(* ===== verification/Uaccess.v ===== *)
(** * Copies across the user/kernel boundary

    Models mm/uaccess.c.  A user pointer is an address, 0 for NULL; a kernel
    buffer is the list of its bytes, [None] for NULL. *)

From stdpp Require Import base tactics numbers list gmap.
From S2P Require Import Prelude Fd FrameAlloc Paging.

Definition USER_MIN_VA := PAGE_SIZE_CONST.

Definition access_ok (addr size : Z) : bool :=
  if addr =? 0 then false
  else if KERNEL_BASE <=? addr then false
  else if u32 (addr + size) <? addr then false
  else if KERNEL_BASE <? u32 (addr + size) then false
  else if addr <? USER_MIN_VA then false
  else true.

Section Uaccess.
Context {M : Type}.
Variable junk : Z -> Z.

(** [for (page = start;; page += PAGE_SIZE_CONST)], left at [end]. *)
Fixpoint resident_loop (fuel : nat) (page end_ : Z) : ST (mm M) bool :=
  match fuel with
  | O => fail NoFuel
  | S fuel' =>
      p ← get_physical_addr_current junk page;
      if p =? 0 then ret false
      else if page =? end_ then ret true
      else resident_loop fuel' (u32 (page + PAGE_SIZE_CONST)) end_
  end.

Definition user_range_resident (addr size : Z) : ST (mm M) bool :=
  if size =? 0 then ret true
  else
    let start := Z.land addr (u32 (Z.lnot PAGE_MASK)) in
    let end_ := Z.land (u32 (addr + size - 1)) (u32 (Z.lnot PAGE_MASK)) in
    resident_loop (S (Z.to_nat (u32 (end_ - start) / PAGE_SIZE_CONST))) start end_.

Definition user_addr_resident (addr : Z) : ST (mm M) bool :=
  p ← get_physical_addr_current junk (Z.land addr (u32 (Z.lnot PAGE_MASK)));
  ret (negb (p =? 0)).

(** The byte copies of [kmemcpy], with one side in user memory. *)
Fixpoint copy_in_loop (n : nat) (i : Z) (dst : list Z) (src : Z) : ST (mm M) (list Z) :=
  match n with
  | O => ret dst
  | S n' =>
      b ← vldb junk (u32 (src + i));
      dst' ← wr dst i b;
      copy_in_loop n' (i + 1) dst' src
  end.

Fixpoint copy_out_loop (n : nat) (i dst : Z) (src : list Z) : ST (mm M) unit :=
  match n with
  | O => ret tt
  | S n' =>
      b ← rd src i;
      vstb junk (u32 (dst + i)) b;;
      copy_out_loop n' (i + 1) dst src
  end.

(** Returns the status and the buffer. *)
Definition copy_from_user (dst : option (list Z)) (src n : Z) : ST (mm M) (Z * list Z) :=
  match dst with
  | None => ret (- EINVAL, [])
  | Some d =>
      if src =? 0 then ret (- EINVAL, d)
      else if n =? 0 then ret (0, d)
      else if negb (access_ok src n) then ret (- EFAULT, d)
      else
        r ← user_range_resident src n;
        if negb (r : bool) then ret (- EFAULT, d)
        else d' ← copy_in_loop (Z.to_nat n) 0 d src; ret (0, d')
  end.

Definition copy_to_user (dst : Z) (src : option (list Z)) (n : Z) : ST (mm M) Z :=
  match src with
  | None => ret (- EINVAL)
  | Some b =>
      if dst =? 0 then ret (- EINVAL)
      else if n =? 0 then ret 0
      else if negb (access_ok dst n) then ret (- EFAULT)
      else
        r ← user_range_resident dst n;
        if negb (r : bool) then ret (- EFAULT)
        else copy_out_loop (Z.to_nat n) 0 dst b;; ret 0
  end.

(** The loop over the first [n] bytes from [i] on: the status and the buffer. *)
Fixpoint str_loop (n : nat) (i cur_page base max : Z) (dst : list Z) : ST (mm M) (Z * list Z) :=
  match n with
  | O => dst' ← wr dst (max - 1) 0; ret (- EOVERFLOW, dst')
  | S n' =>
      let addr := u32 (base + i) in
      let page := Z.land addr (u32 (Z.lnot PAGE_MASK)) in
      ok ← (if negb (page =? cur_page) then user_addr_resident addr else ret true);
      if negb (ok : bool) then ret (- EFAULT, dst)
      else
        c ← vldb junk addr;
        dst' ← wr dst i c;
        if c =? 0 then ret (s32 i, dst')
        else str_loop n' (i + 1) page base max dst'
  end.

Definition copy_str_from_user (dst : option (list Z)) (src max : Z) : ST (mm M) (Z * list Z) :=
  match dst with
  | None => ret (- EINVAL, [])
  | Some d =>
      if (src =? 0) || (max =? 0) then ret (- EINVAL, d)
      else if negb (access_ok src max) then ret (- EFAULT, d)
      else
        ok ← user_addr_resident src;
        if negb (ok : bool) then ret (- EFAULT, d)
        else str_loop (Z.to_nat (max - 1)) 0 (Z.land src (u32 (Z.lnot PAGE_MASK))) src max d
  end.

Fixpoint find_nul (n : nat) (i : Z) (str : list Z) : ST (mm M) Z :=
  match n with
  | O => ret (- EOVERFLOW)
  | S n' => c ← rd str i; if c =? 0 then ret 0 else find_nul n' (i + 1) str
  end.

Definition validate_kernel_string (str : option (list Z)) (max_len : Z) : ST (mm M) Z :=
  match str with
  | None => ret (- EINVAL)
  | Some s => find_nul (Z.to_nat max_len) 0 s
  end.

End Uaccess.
§
Look back at the data above. Transcribe exactly the lines starting at the line that contains "let end_ := Z.land" and ending at the line that contains "if negb (r : bool) then ret (- EFAULT, d)".

Solved exercise =
    let end_ := Z.land (u32 (addr + size - 1)) (u32 (Z.lnot PAGE_MASK)) in
    resident_loop (S (Z.to_nat (u32 (end_ - start) / PAGE_SIZE_CONST))) start end_.

Definition user_addr_resident (addr : Z) : ST (mm M) bool :=
  p ← get_physical_addr_current junk (Z.land addr (u32 (Z.lnot PAGE_MASK)));
  ret (negb (p =? 0)).

(** The byte copies of [kmemcpy], with one side in user memory. *)
Fixpoint copy_in_loop (n : nat) (i : Z) (dst : list Z) (src : Z) : ST (mm M) (list Z) :=
  match n with
  | O => ret dst
  | S n' =>
      b ← vldb junk (u32 (src + i));
      dst' ← wr dst i b;
      copy_in_loop n' (i + 1) dst' src
  end.

Fixpoint copy_out_loop (n : nat) (i dst : Z) (src : list Z) : ST (mm M) unit :=
  match n with
  | O => ret tt
  | S n' =>
      b ← rd src i;
      vstb junk (u32 (dst + i)) b;;
      copy_out_loop n' (i + 1) dst src
  end.

(** Returns the status and the buffer. *)
Definition copy_from_user (dst : option (list Z)) (src n : Z) : ST (mm M) (Z * list Z) :=
  match dst with
  | None => ret (- EINVAL, [])
  | Some d =>
      if src =? 0 then ret (- EINVAL, d)
      else if n =? 0 then ret (0, d)
      else if negb (access_ok src n) then ret (- EFAULT, d)
      else
        r ← user_range_resident src n;
        if negb (r : bool) then ret (- EFAULT, d)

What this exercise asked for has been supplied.